***** Data *****
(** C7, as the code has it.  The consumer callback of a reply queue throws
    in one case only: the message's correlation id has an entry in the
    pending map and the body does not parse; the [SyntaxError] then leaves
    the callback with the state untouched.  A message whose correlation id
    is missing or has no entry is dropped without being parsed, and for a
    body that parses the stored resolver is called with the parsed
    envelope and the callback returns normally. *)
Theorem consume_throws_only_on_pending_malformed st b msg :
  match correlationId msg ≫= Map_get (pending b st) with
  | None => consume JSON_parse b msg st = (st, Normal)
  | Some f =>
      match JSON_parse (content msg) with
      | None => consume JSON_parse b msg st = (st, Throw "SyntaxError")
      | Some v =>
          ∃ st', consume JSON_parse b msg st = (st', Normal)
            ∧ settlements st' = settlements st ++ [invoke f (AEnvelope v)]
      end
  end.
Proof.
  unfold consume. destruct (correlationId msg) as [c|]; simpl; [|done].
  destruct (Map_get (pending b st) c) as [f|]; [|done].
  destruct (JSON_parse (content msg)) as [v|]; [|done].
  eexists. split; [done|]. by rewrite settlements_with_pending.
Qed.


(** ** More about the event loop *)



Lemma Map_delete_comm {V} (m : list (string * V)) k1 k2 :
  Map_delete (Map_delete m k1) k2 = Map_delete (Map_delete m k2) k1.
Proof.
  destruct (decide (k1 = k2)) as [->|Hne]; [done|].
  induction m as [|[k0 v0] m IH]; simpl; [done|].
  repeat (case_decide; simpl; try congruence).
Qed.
*****
Where a line of the data contains "content", include it in the tally, and answer with the tally alone.

> _Completed task_
2